Prayer changes reality
In the 19th century, James Matheson would pray at home in Scotland for his friends from the 93rd Highlanders, fighting in the Crimean war.  Matheson would pray every night and sometimes all night as the soldiers fought for their lives.  Occasionally there were reports from the trenches of a ghostly figure moving about amongst them somehow bringing a comfort and sense of peace.  At the end of the war, the soldiers of the 93rd Highlanders returned home and attended a special communion service in the village of Creich.  When James Matheson entered church, those war-torn soldiers turned and gasped.  Here before them was the man they had seen in those distant trenches, night after night. 
It’s a mysterious tale, but not an unfamiliar one.  All through the Bible and church history we have experiences of people who have learned how to pray with a perseverance and passion that changes material reality. 

Four steps into prayer
In 1989, the day after the Berlin Wall fell in Germany, a Communist official said that they had prepared for everything to protect the Berlin Wall but not for prayer and not for candles.  The Leipzig prayer movement had steadily grown over four years with 300,000 people praying for an end to Communism.  They had discovered four steps into prayer.

Get informed: As we’ve prayer walked the streets and gathered in places to pray, God has shown us the city that he loves.  The people and the worlds they live in like the arts, education, business, sport, entertainment and civic and political life.  Get inspired: The Bible is full of promises from God, about how he wants to partner with us to co-create life in our city.  Get indignant:  God wants us to be passionate and not apathetic about the unfairness in our world.   Get together:  Experience tells us and the bible backs it up that it’s powerful to pray alone but it’s even more powerful to pray with others.

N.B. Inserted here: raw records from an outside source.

(** ** Witnesses *)

Definition sample_commit (n : Z) : commit := mkCommit None (mkKey 1 n) UPDATE.

Lemma null_pool_wf n : (n < 100)%nat -> pool_wf buf_table_default (replicate n None).
Proof.
  intros Hn. assert (n <= 100)%nat as Hle by lia. clear Hn.
  induction n as [|n IH]; [apply pool_wf_default|]. simpl. apply null_wf.
  - rewrite length_replicate. lia.
  - apply IH. lia.
Qed.

Lemma commit_queue_fifo_witness :
  exists T' q' q'',
    send_all buf_table_default commit_queue_default [sample_commit 1; sample_commit 2] =
      (T', q', [QueueError_None; QueueError_None]) /\
    drain (fun T seen c => (T, seen ++ [c])) (fun T _ => T) (S N) T' [] q' =
      Some (T', [sample_commit 1; sample_commit 2], q'').
Proof.
  destruct (commit_queue_fifo buf_table_default commit_queue_default
    [sample_commit 1; sample_commit 2] []) as (T' & q' & q'' & E & _ & D & _).
  - apply commit_queue_default_wf.
  - apply (null_pool_wf 18). lia.
  - vm_compute. reflexivity.
  - exists T', q', q''. split; [exact E|exact D].
Defined.

Lemma rollback_lifo_witness :
  exists T' s', push buf_table_default rollback_stack_default
      (mkRollback None (mkKey 1 2) UPDATE) = (T', s', QueueError_None) /\
    stack_items s' = [mkRollback None (mkKey 1 2) UPDATE].
Proof.
  destruct (rollback_lifo buf_table_default rollback_stack_default
    (mkRollback None (mkKey 1 2) UPDATE) stack_default_wf) as [H _].
  destruct H as (T' & s' & E & _ & Hi & _); [reflexivity|].
  exists T', s'. split; [exact E|exact Hi].
Defined.
(* ===== verification/Prog.v ===== *)
(** * Programs of a thread and what they guarantee

    The code of a thread is a tree of atomic actions.  An action is one call
    that runs under a mutex, or one access to the thread's own data; it maps
    the shared state and the thread's local state to new ones.  Between two
    actions any other thread may run, so the tree says exactly where threads
    interleave.

    [run] executes a program against an environment [env]: [env n] is what
    the other threads do before the [n]-th action.  [ok] is the logic: every
    action of the program respects an invariant on the shared state, split
    into what the thread owns and what others own, and a guarantee. *)
From S2P Require Import Prelude.

Section Prog.
Context {S L : Type}.

Inductive prog (A : Type) : Type :=
  | Done (a : A)
  | Act {B : Type} (f : S -> L -> outcome (S * L * B)) (k : B -> prog A).
Arguments Done {A} a.
Arguments Act {A B} f k.

Fixpoint bind {A B} (p : prog A) (h : A -> prog B) : prog B :=
  match p with
  | Done a => h a
  | Act f k => Act f (fun b => bind (k b) h)
  end.

Definition act {B} (f : S -> L -> outcome (S * L * B)) : prog B := Act f (fun b => Done b).

(** An action that never returns: an endless loop. *)
Definition diverge {A} : prog A := act (fun _ _ => Hang).

Fixpoint run {A} (env : nat -> S -> L -> S * L) (n : nat) (p : prog A) (s : S) (l : L)
    : outcome (nat * S * L * A) :=
  match p with
  | Done a => Ret (n, s, l, a)
  | Act f k =>
      let '(s1, l1) := env n s l in
      match f s1 l1 with
      | Ret (s2, l2, b) => run env (n + 1) (k b) s2 l2
      | Hang => Hang
      | Undef => Undef
      end
  end.

(** No other thread is active. *)
Definition idle (n : nat) (s : S) (l : L) : S * L := (s, l).

Lemma run_bind {A B} env n (p : prog A) (h : A -> prog B) s l :
  run env n (bind p h) s l =
    match run env n p s l with
    | Ret (n', s', l', a) => run env n' (h a) s' l'
    | Hang => Hang
    | Undef => Undef
    end.
Proof.
  revert n s l. induction p as [a|C f k IH]; intros n s l; simpl; [done|].
  destruct (env n s l) as [s1 l1]. destruct (f s1 l1) as [[[s2 l2] b]| |]; auto.
Qed.

Lemma run_act {A B} env n (f : S -> L -> outcome (S * L * B)) (k : B -> prog A) s l :
  run env n (bind (act f) k) s l =
    (let '(s1, l1) := env n s l in
     match f s1 l1 with
     | Ret (s2, l2, b) => run env (n + 1) (k b) s2 l2
     | Hang => Hang
     | Undef => Undef
     end).
Proof. reflexivity. Qed.

(** [returns p s l s' l' a]: run alone, [p] returns [a] in these states. *)
Definition returns {A} (p : prog A) (s : S) (l : L) (s' : S) (l' : L) (a : A) : Prop :=
  forall n, exists n', run idle n p s l = Ret (n', s', l', a).

Lemma returns_done {A} (a : A) s l : returns (Done a) s l s l a.
Proof. intros n. by exists n. Qed.

Lemma returns_bind {A B} (p : prog A) (h : A -> prog B) s l s1 l1 a s2 l2 b :
  returns p s l s1 l1 a -> returns (h a) s1 l1 s2 l2 b -> returns (bind p h) s l s2 l2 b.
Proof.
  intros Hp Hh n. destruct (Hp n) as [n1 E1]. destruct (Hh n1) as [n2 E2].
  exists n2. by rewrite run_bind, E1.
Qed.

Lemma returns_act {B} (f : S -> L -> outcome (S * L * B)) s l s' l' b :
  f s l = Ret (s', l', b) -> returns (act f) s l s' l' b.
Proof. intros Hf n. exists (n + 1)%nat. simpl. by rewrite Hf. Qed.

(** ** The logic

    [core] is the part of the local state no other thread writes.  [g] is
    what the thread owns of the shared state, [O] what everybody else owns.
    [room] and [sane] bound the shared and the local states considered, and
    [quiet s s'] is the guarantee of each action.  [hang] and [undef] say
    whether the program may hang or run into undefined behaviour. *)

Section Logic.
Context {C R V : Type} (core : L -> C) (view : S -> V).
Context (Good : V -> list R -> Prop) (room : V -> Prop) (sane : L -> Prop).
Context (quiet : V -> V -> Prop).
Context (hang undef : Prop).

Fixpoint ok {A} (p : prog A) (Q : C -> list R -> A -> Prop) (c : C) (g : list R) : Prop :=
  match p with
  | Done a => Q c g a
  | Act f k =>
      forall s l, core l = c -> room (view s) -> sane l -> (exists O, Good (view s) (g ++ O)) ->
      match f s l with
      | Ret (s', l', b) =>
          quiet (view s) (view s') /\
          exists g', (forall O, Good (view s) (g ++ O) -> Good (view s') (g' ++ O)) /\
            ok (k b) Q (core l') g'
      | Hang => hang
      | Undef => undef
      end
  end.

Lemma ok_bind {A B} (p : prog A) (h : A -> prog B) Q c g :
  ok p (fun c g a => ok (h a) Q c g) c g -> ok (bind p h) Q c g.
Proof.
  revert c g. induction p as [a|D f k IH]; intros c g H; simpl in *; [done|].
  intros s l Hc Hr Hsn HO. specialize (H s l Hc Hr Hsn HO).
  destruct (f s l) as [[[s' l'] b]| |]; [|done|done].
  destruct H as (Hq & g' & Hg & Hk). eauto 6.
Qed.

(** The bounds hold at every action of a run. *)
Fixpoint roomy {A} (env : nat -> S -> L -> S * L) (n : nat) (p : prog A) (s : S) (l : L)
    : Prop :=
  match p with
  | Done _ => True
  | Act f k =>
      let '(s1, l1) := env n s l in
      room (view s1) /\ sane l1 /\
      match f s1 l1 with
      | Ret (s2, l2, b) => roomy env (n + 1) (k b) s2 l2
      | _ => True
      end
  end.

(** The same, decided along an execution. *)
Fixpoint roomyb {A} (roomb : V -> bool) (saneb : L -> bool) (env : nat -> S -> L -> S * L) (n : nat)
    (p : prog A) (s : S) (l : L) : bool :=
  match p with
  | Done _ => true
  | Act f k =>
      let '(s1, l1) := env n s l in
      roomb (view s1) && saneb l1 &&
      match f s1 l1 with
      | Ret (s2, l2, b) => roomyb roomb saneb env (n + 1) (k b) s2 l2
      | _ => true
      end
  end.

Lemma roomyb_roomy {A} roomb saneb env n (p : prog A) s l :
  (forall v, roomb v = true -> room v) -> (forall l, saneb l = true -> sane l) ->
  roomyb roomb saneb env n p s l = true ->
  roomy env n p s l.
Proof.
  intros Hb Hsb. revert n s l. induction p as [a|D f k IH]; intros n s l; simpl; [done|].
  destruct (env n s l) as [s1 l1]. intros [[H1 Hs1]%andb_true_iff H2]%andb_true_iff.
  split; [auto|]. split; [auto|].
  destruct (f s1 l1) as [[[s2 l2] b]| |]; auto.
Qed.

(** Other threads leave the core alone and respect what the thread owns.
    [others n] is what they own before they act for the [n]-th time: they may
    acquire and give up resources of their own. *)
Definition friendly (env : nat -> S -> L -> S * L) (others : nat -> list R) : Prop :=
  forall n s l, core (env n s l).2 = core l /\
    forall g, Good (view s) (g ++ others n) ->
      Good (view (env n s l).1) (g ++ others (n + 1)%nat).

Lemma friendly_idle O : friendly idle (fun _ => O).
Proof. by intros n s l. Qed.

(** What the logic proves holds of every run among friendly threads. *)
Lemma run_ok {A} (p : prog A) Q env others n s l g :
  PreOrder quiet -> friendly env others -> ok p Q (core l) g -> roomy env n p s l ->
  Good (view s) (g ++ others n) ->
  match run env n p s l with
  | Ret (n', s', l', a) =>
      exists g', Q (core l') g' a /\ Good (view s') (g' ++ others n') /\
        ((forall n s l, quiet (view s) (view (env n s l).1)) -> quiet (view s) (view s'))
  | Hang => hang
  | Undef => undef
  end.
Proof.
  intros Hpre Hf. revert n s l g. induction p as [a|D f k IH]; intros n s l g Hok Hr HO;
    simpl in *; [exists g; split_and!; [done..|reflexivity]|].
  destruct (Hf n s l) as [Hc HO']. specialize (HO' g HO).
  assert (Hq1 : (forall n s l, quiet (view s) (view (env n s l).1)) ->
    quiet (view s) (view (env n s l).1)) by auto.
  destruct (env n s l) as [s1 l1] eqn:He. simpl in *. destruct Hr as (Hr1 & Hr3 & Hr2).
  specialize (Hok s1 l1 Hc Hr1 Hr3 (ex_intro _ _ HO')).
  destruct (f s1 l1) as [[[s2 l2] b]| |]; [|done|done].
  destruct Hok as (Hq & g' & Hg & Hk).
  specialize (IH b (n + 1)%nat s2 l2 g' Hk Hr2 (Hg _ HO')).
  destruct (run env (n + 1) (k b) s2 l2) as [[[[n' s'] l'] a]| |]; [|done|done].
  destruct IH as (g2 & HQ & HO2 & Hq2). exists g2. split_and!; [done..|].
  intros Hall. etrans; [by apply Hq1|]. etrans; [done|]. by apply Hq2.
Qed.

Lemma ok_mono {A} (p : prog A) (Q Q' : C -> list R -> A -> Prop) c g :
  (forall c g a, Q c g a -> Q' c g a) -> ok p Q c g -> ok p Q' c g.
Proof.
  intros HQ. revert c g. induction p as [a|D f k IH]; intros c g H; simpl in *; [auto|].
  intros s l Hc Hr Hsn HO. specialize (H s l Hc Hr Hsn HO).
  destruct (f s l) as [[[s' l'] b]| |]; [|done|done].
  destruct H as (Hq & g' & Hg & Hk). eauto 6.
Qed.

(** An action, with what it owns and changes. *)
Lemma ok_act {A B} (f : S -> L -> outcome (S * L * B)) (k : B -> prog A) Q c g :
  (forall s l, core l = c -> room (view s) -> sane l -> (exists O, Good (view s) (g ++ O)) ->
    match f s l with
    | Ret (s', l', b) =>
        quiet (view s) (view s') /\
        exists g', (forall O, Good (view s) (g ++ O) -> Good (view s') (g' ++ O)) /\
          ok (k b) Q (core l') g'
    | Hang => hang
    | Undef => undef
    end) -> ok (bind (act f) k) Q c g.
Proof. done. Qed.

(** What the thread owns may be reordered, or given up. *)
Lemma ok_own {A} (p : prog A) Q c g g' :
  (forall v O, Good v (g ++ O) -> Good v (g' ++ O)) ->
  (forall a, p = Done a -> Q c g' a -> Q c g a) ->
  ok p Q c g' -> ok p Q c g.
Proof.
  intros Hg HQ. destruct p as [a|B f k]; simpl; intros H; [by apply (HQ a)|].
  intros s l Hc Hr Hsn (O & HO).
  specialize (H s l Hc Hr Hsn (ex_intro _ O (Hg _ _ HO))).
  destruct (f s l) as [[[s' l'] b]| |]; [|done|done].
  destruct H as (Hq & g2 & Hg2 & Hk). split; [done|]. eauto 6.
Qed.
End Logic.

Lemma ok_weaken {C R V} (core : L -> C) (view : S -> V) (Good : V -> list R -> Prop)
    room sane (quiet quiet' : V -> V -> Prop) (hang hang' undef undef' : Prop)
    {A} (p : prog A) Q c g :
  (forall v v', quiet v v' -> quiet' v v') -> (hang -> hang') -> (undef -> undef') ->
  ok core view Good room sane quiet hang undef p Q c g ->
  ok core view Good room sane quiet' hang' undef' p Q c g.
Proof.
  intros Hq Hh Hu. revert c g. induction p as [a|D f k IH]; intros c g H; simpl in *; [done|].
  intros s l Hc Hr Hsn HO. specialize (H s l Hc Hr Hsn HO).
  destruct (f s l) as [[[s' l'] b]| |]; [|auto|auto].
  destruct H as (Hqq & g' & Hg & Hk). split; [auto|]. eauto 6.
Qed.
End Prog.
Arguments prog S L A : clear implicits.
Arguments Done {S L A} a.
Arguments Act {S L A B} f k.

#[global] Instance prog_ret {S L} : MRet (prog S L) := fun A a => Done a.
#[global] Instance prog_bind {S L} : MBind (prog S L) := fun A B h p => bind p h.

(** ** What is left of a program *)

(** What is left of a program after one action. *)
Definition goes_on {S L A} (p q : prog S L A) : Prop :=
  exists B (f : S -> L -> outcome (S * L * B)) k b, p = Act f k /\ q = k b.

Lemma act_goes_on {S L A B} (f : S -> L -> outcome (S * L * B)) (k : B -> prog S L A) q :
  goes_on (Act f k) q -> exists b, q = k b.
Proof.
  intros (D & f' & k' & b & E & ->). revert b. pattern D, f', k'. refine (match E with eq_refl => _ end).
  intros b. by exists b.
Qed.

(** It takes finitely many actions. *)
Lemma goes_on_wf {S L A} (p : prog S L A) : Acc (fun q p => goes_on p q) p.
Proof.
  induction p as [a|B f k IH]; constructor; intros q Hq; [by destruct Hq as (? & ? & ? & ? & ? & _)|].
  by apply act_goes_on in Hq as [b ->].
Qed.

(** What is left of a program is never the program again. *)
Lemma goes_on_ne {S L A} (p : prog S L A) : ~ goes_on p p.
Proof. induction (goes_on_wf p) as [p _ IH]. intros Hp. by apply (IH p). Qed.

Lemma goes_on_bind {S L A B} (p q : prog S L A) (h : A -> prog S L B) :
  goes_on p q -> goes_on (p ≫= h) (q ≫= h).
Proof. intros (D & f & k & b & -> & ->). by exists D, f, (fun b => bind (k b) h), b. Qed.

(** ** The first action of a run among other threads *)

Section FirstAction.
Context {S L V A B : Type} (env : nat -> S -> L -> S * L) (n : nat).
Context (f : S -> L -> outcome (S * L * B)) (k : B -> prog S L A) (s s1 : S) (l l1 : L).
Context (Henv : env n s l = (s1, l1)).

Lemma run_first :
  run env n (act f ≫= k) s l =
    match f s1 l1 with
    | Ret (s2, l2, b) => run env (n + 1) (k b) s2 l2
    | Hang => Hang
    | Undef => Undef
    end.
Proof. change (act f ≫= k) with (bind (act f) k). rewrite run_act. by rewrite Henv. Qed.

Lemma roomy_first (view : S -> V) room sane :
  roomy view room sane env n (act f ≫= k) s l ->
  room (view s1) /\ sane l1 /\
  match f s1 l1 with
  | Ret (s2, l2, b) => roomy view room sane env (n + 1) (k b) s2 l2
  | _ => True
  end.
Proof. intros H. cbn [mbind prog_bind bind act roomy] in H. by rewrite Henv in H. Qed.
End FirstAction.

The privilege of intercession
It’s absolutely heart breaking when a family breaks up.  A little boy we know pleaded with his Dad to repent of his unfaithfulness with another woman and then begged his Mum to relent of her decision to throw him out of the family house.  Intervening between two parties as the equal friend of both, as this child did, is a picture of a type of prayer called intercession, where God says “if we pray to him, he will heal our land.” 
As a Christian, I still find it incredible that the God who made the universe, actually says our choices make a difference.  The philosopher Pascal put it this way “God has instituted prayer to bestow upon his creatures the dignity of causality”  Our will can release or  restrict the very will of God.  .  If I pray I can influence the future.  Jesus teaches us to persevere, stacking up our prayers, one after the other, like a chain of dominoes, until the day we see a breakthrough, when we see transformation, the ripple effect of God answering all those prayers.  

The heart of prayer
The 19th century missionary to China Hudson Taylor said “we must learn to move man through God by prayer alone”. 
In 1947, a young minister called Bob Pierce, visiting China met a missionary who presented him with an abandoned child and asked what are you going to do about her?  Pierce gave her his last $5 and agreed to send the same each month to help the woman care for the child.  It was the poverty of children that led him to pray “God, Let my heart be broken for the things that break your heart”.  It was said of Pierce that he prayed more earnestly than anyone else ever known. It was as though prayer burned within him.
This life of prayer outworked itself in his founding of a charity called World Vision just three years later.  Today World Vision operates in over 100 countries, caring for the poorest and most destitute.
Jesus teaches us in the bible how to pray so that we can, like Pierce, develop a softer heart and more open ears as we pray “God, let my heart be broken for the things that break your heart.”